O famoso filósofo alemão Georgin Habermas morreu aos 96 anos

Jürgen Habermas, que se tornou um dos filósofos da comunicação, racionalidade e sociologia mais influentes do mundo e uma importante figura intelectual na sua Alemanha natal, morreu. Ele tinha 96 anos.

O editor de Habermas, Sohrkamp, ​​disse que ele morreu no sábado em Starnberg, perto de Munique.

O primeiro-ministro alemão, Friedrich Merz, disse: “A Alemanha e a Europa perderam um dos pensadores mais importantes do seu tempo.

“Seu trabalho sociológico e filosófico influenciou gerações de pesquisadores e pensadores”, disse Mears. Ele elogiou o “poder intelectual e sua liberdade” de Habermas e disse em um comunicado que “sentiremos falta de sua voz”.

Habermas sempre opinou sobre questões políticas ao longo das décadas. Sua extensa escrita ultrapassa as fronteiras das disciplinas acadêmicas e filosóficas, oferecendo insights sobre a sociedade moderna e a interação social. Entre suas obras mais conhecidas está a “Teoria da Ação Relacional”, em dois volumes.

Habermas, que tinha 15 anos na altura da derrota da Alemanha nazi, notou mais tarde o início de uma nova era em 1945 e a sua aceitação da realidade dos crimes nazis, sem os quais não teria encontrado o seu caminho para a filosofia e a teoria social. “De repente você viu que este era um sistema político criminoso em que você vivia”, observou ele.

Ele tinha uma relação ambivalente com o movimento estudantil de esquerda na Alemanha no final dos anos 1960, envolvendo-se nele, mas na época alertou contra o perigo do que chamou de “fascismo de esquerda” – uma reação a um discurso de um líder estudantil em uma audiência que ele mais tarde disse “era algo fora do lugar”. Mais tarde, ele identificaria o movimento como a “liberalização fundamental” da sociedade alemã.

Na década de 1980, Habermas foi uma figura proeminente na chamada controvérsia dos historiadores, na qual o historiador berlinense Ernst Nolte e outros apelaram a uma nova visão do Terceiro Reich e da identidade alemã. Eles tendiam a compará-lo com as atrocidades cometidas por outros governos sob Adolf Hitler, tais como as mortes de milhões de pessoas na União Soviética sob Joseph Stalin. Habermas e outros opositores alegaram que os historiadores conservadores estavam a tentar minimizar a gravidade dos crimes nazis fazendo comparações semelhantes.

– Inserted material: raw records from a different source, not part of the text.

Lemma weighted_loop_spec {A} (items : list A) weights n c : length items = length weights →
  (c < n ≤ c + total weights)%N →
  ∃ j item, weighted_loop n c (zip items weights) = Ret item ∧ items !! j = Some item ∧
    (c + total (take j weights) < n ≤ c + total (take (S j) weights))%N.
Proof.
  revert items c. induction weights as [|w weights IH]; intros [|item items] c Hl Hn; try done.
  { simpl in Hn. lia. }
  cbn [zip zip_with weighted_loop]. cbn [foldr] in Hn. destruct (N.leb_spec n (c + w)).
  - exists 0, item. split; [done|]. split; [done|]. simpl. lia.
  - destruct (IH items (c + w)%N) as (j & x & E & Hx & Hj); [simpl in Hl; lia|lia|].
    exists (S j), x. split; [done|]. split; [done|]. cbn [take foldr]. cbn [take] in Hj. lia.
Qed.

(** [weighted_sample] returns the item whose interval of cumulative weights the
    draw falls in: every item is drawn for exactly as many numbers below the total as
    its weight says, an item of weight zero never, and the [unreachable!] after the
    loop is not reached. It panics only for lists of different lengths, no weights or
    a total of zero or beyond 64 bits. *)
Theorem weighted_sample_exact {A} (items : list A) weights r :
  (length items = length weights ∧ (0 < total weights < 2 ^ 64)%N →
   let '(n, r') := below_or_zero (total weights) r in
   ∃ j item, weighted_sample items weights r = Ret (item, r') ∧ items !! j = Some item ∧
     (total (take j weights) ≤ n < total (take (S j) weights))%N) ∧
  (¬ (length items = length weights ∧ (0 < total weights < 2 ^ 64)%N) → weighted_sample items weights r = Panic).
Proof.
  unfold weighted_sample. split.
  - intros [Hl [Hpos Hlt]]. pose proof (below_or_zero_lt (total weights) r Hpos) as Hn.
    destruct (below_or_zero (total weights) r) as [n r'] eqn:En. simpl in Hn.
    rewrite (proj2 (Nat.eqb_eq _ _) Hl). destruct weights as [|w weights]; [simpl in Hpos; lia|].
    destruct (weighted_loop_spec items (w :: weights) (n + 1) 0) as (j & item & E & Hj & Hb); [done|lia|].
    exists j, item. split; [|split; [done|lia]]. cbn [negb].
    rewrite (proj2 (N.leb_gt _ _)) by done. rewrite (proj2 (N.eqb_neq _ 0)) by lia. cbn [orb].
    unfold mbind, rnd_mbind, below_N. rewrite En. cbn [mbind panics_mbind panics_bind].
    unfold lift. by rewrite E.
  - intros H. destruct (Nat.eqb_spec (length items) (length weights)) as [Hl|]; [|done].
    destruct weights as [|w weights]; [done|]. cbn [negb].
    destruct (N.leb_spec 18446744073709551616 (total (w :: weights))); [done|].
    destruct (N.eqb_spec (total (w :: weights)) 0); [done|]. exfalso. apply H. split; [done|]. lia.
Qed.
End weighted_spec.

(** ** Arguments in scope *)
Definition in_scope (inputs commands : nat) (arg : SequenceArgument) : Prop :=
  match arg with
  | GasCoin => True
  | Input i => N.to_nat i < inputs
  | Result i | NestedResult i _ => N.to_nat i < commands
  end.

Lemma in_scope_mono ni nc ni' nc' arg : ni ≤ ni' → nc ≤ nc' → in_scope ni nc arg → in_scope ni' nc' arg.
Proof. destruct arg; simpl; lia. Qed.

Lemma as_u16_le n : N.to_nat (as_u16 n) ≤ n.
Proof. unfold as_u16. pose proof (N.Div0.mod_le (N.of_nat n) 65536). lia. Qed.

(** *** The arguments of [ObjectData] *)
Definition held (ni nc : nat) (d : ObjectData) : Prop := ∀ ty args arg g,
  od_existing_objects d !! ty = Some args → (arg, g) ∈ args → in_scope ni nc arg.

Lemma held_push ni nc ty arg gate d : held ni nc d → in_scope ni nc arg → held ni nc (push_existing ty arg gate d).
Proof.
  intros Hd Ha ty' args arg' g H Hin. unfold push_existing, set_existing in H. simpl in H.
  destruct (decide (ty' = ty)) as [->|]; [|rewrite lookup_insert_ne in H by done; by eapply Hd].
  rewrite lookup_insert_eq in H. injection H as <-. apply elem_of_app in Hin as [Hin|Hin].
  - destruct (od_existing_objects d !! ty) eqn:E; simpl in Hin; [by eapply Hd|by apply elem_of_nil in Hin].
  - apply list_elem_of_singleton in Hin. congruence.
Qed.

Lemma elem_of_candidates_without arg l x : x ∈ candidates_without arg l → x ∈ l.
Proof. unfold candidates_without. by intros [? _]%elem_of_filter_bool. Qed.

(** Removing arguments keeps the rest in scope. *)
Lemma held_shrink ni nc d E : held ni nc d →
  (∀ ty args x, E !! ty = Some args → x ∈ args → ∃ args', od_existing_objects d !! ty = Some args' ∧ x ∈ args') →
  held ni nc (set_existing E d).
Proof. intros Hd HE ty args arg g H Hin. destruct (HE _ _ _ H Hin) as (args' & ? & ?). by eapply Hd. Qed.

Section scope.
Context `{PG : PetGraph G} {Rand : Type} `{RL : RandLib}.
Context (meta : FuzzMetadata (G := G) (Rand := Rand)) (object_info : MoveAddress → option MoveObjectInfo).

Lemma held_scan_inputs ni nc inputs : ∀ i d d', i + length inputs ≤ ni →
  scan_inputs object_info i inputs d = Ret d' → held ni nc d → held ni nc d'.
Proof.
  induction inputs as [|input inputs IH]; intros i d d' Hi E Hd; [by injection E as <-|].
  cbn [length] in Hi. destruct input; cbn [scan_inputs] in E; try (eapply IH; [|exact E|exact Hd]; lia).
  apply panics_bind_Ret in E as (obj_id & _ & E). apply panics_bind_Ret in E as (info & _ & E).
  apply panics_bind_Ret in E as (gate & _ & E). eapply IH; [|exact E|]; [lia|].
  apply held_push; [done|]. simpl. pose proof (as_u16_le i). lia.
Qed.

Lemma held_consume ni nc ty_args arg param d d' :
  consume_argument ty_args arg param d = Ret d' → held ni nc d → held ni nc d'.
Proof.
  unfold consume_argument. intros E Hd. destruct (_ || _); [by injection E as <-|].
  apply panics_bind_Ret in E as (ty & _ & E). apply panics_bind_Ret in E as (cs & Hcs & E).
  apply unwrap_Ret in Hcs. match type of E with context [set_existing ?e d] => set (E0 := e) in * end.
  assert (held ni nc (set_existing E0 d)) as Hs.
  { apply held_shrink; [done|]. intros ty' args x H Hx. unfold E0 in H.
    destruct (decide (ty' = ty)) as [->|Hne].
    - exists cs. split; [done|]. apply (elem_of_candidates_without arg).
      destruct (candidates_without arg cs) eqn:Ec; [by rewrite lookup_delete_eq in H|].
      rewrite lookup_insert_eq in H. congruence.
    - exists args. split; [|done].
      destruct (candidates_without arg cs); [by rewrite lookup_delete_ne in H|by rewrite lookup_insert_ne in H]. }
  clearbody E0. destruct arg; [|by injection E as <-|..];
    (destruct (is_hot_potato _); [apply panics_bind_Ret in E as (l & _ & E)|]; injection E as <-;
     repeat match goal with |- context [if ?b then _ else _] => destruct b end; exact Hs).
Qed.

Lemma held_return_values ni nc ty_args n i rets : ∀ j d d', N.to_nat i < nc →
  return_values meta ty_args n i j rets d = Ret d' → held ni nc d → held ni nc d'.
Proof.
  induction rets as [|ret rets IH]; intros j d d' Hi E Hd; [by injection E as <-|].
  cbn [return_values] in E. apply panics_bind_Ret in E as (d1 & E1 & E). eapply IH; [done|exact E|].
  clear IH E. unfold return_value in E1.
  assert (∀ inner, return_vector meta ty_args ret inner d = Ret d1 → held ni nc d1) as Hvec.
  { intros inner Ev. unfold return_vector in Ev. apply panics_bind_Ret in Ev as (ty & _ & Ev).
    destruct inner; try (by injection Ev as <-); try (destruct (ability_contains _ _); by injection Ev as <-).
    apply panics_bind_Ret in Ev as ([] & _ & Ev); try (by injection Ev as <-).
    match goal with s : StructTagOf _ |- _ => destruct s end. apply panics_bind_Ret in Ev as (a & _ & Ev). destruct (ability_contains _ _); by injection Ev as <-. }
  destruct ret; try (by eapply Hvec); apply panics_bind_Ret in E1 as (ty & _ & E1);
    (destruct ty; try (by injection E1 as <-); injection E1 as <-;
     match goal with |- context [push_existing ?t ?a ?g d] =>
       assert (held ni nc (push_existing t a g d)) as Hp by
         (apply held_push; [done|]; unfold result_argument; destruct (n =? 1)%nat; simpl; lia) end;
     repeat match goal with |- context [if ?b then _ else _] => destruct b end; exact Hp).
Qed.

Lemma held_scan_commands ni nc cmds : ∀ i d d', i + length cmds ≤ nc →
  scan_commands meta i cmds d = Ret d' → held ni nc d → held ni nc d'.
Proof.
  induction cmds as [|cmd cmds IH]; intros i d d' Hi E Hd; [by injection E as <-|].
  cbn [scan_commands] in E. apply panics_bind_Ret in E as (d1 & E1 & E). cbn [length] in Hi.
  eapply IH; [|exact E|]; [lia|]. clear IH E. destruct cmd; try (by injection E1 as <-).
  cbn [scan_command] in E1. apply panics_bind_Ret in E1 as (f & _ & E1).
  apply panics_bind_Ret in E1 as (d2 & E2 & E1). eapply held_return_values; [|exact E1|].
  { pose proof (as_u16_le i). lia. }
  clear E1. revert d d2 Hd E2. generalize (zip (mc_arguments mc) (fa_parameters f)) as args.
  induction args as [|[arg param] args IH]; intros d d2 Hd E2; [by injection E2 as <-|].
  cbn [consume_arguments] in E2. apply panics_bind_Ret in E2 as (d3 & E3 & E2).
  eapply IH; [|exact E2]. by eapply held_consume.
Qed.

Habermas apoiou a ascensão ao poder do chanceler de centro-esquerda Gerhard Schröder em 1998. Ele criticou a abordagem “tecnológica” e a falta de visão política da sucessora conservadora de Schröder, Angela Merkel, queixando-se em 2016 do efeito paralisante da “política adormecida de Merkel” na opinião pública.

Ele criticou especificamente o “interesse limitado” demonstrado pelos políticos, líderes empresariais e meios de comunicação alemães em “criar uma Europa politicamente eficaz”. Em 2017, elogiou o recém-eleito presidente francês, Emmanuel Macron, por traçar planos para a reforma europeia, dizendo: “A forma como ele fala sobre a Europa está a fazer a diferença”.

Habermas nasceu em Düsseldorf em 18 de junho de 1929 e cresceu nas proximidades de Gommerbach, onde seu pai chefiava a câmara de comércio local. Aos 10 anos tornou-se membro do Deutsches Jungvolk, uma seção da Juventude Hitlerista para meninos.

Ele nasceu com uma fenda palatina que exigiu repetidas operações quando criança, uma experiência que ajudou a moldar seu pensamento posterior sobre a linguagem.

Habermas disse que sentiu a importância da linguagem falada como “uma camada de pontos comuns sem a qual não podemos existir como indivíduos” e notou a luta pela autocompreensão. Falou também da “superioridade da palavra escrita” e disse que “a forma escrita esconde as deficiências da oral”.

Sua esposa, Ute Habermas-Wesselhoft, morreu no ano passado. O casal teve três filhos: Talman; Rebecca, que morreu em 2023; E Judite.

Molson escreve para a Associated Press.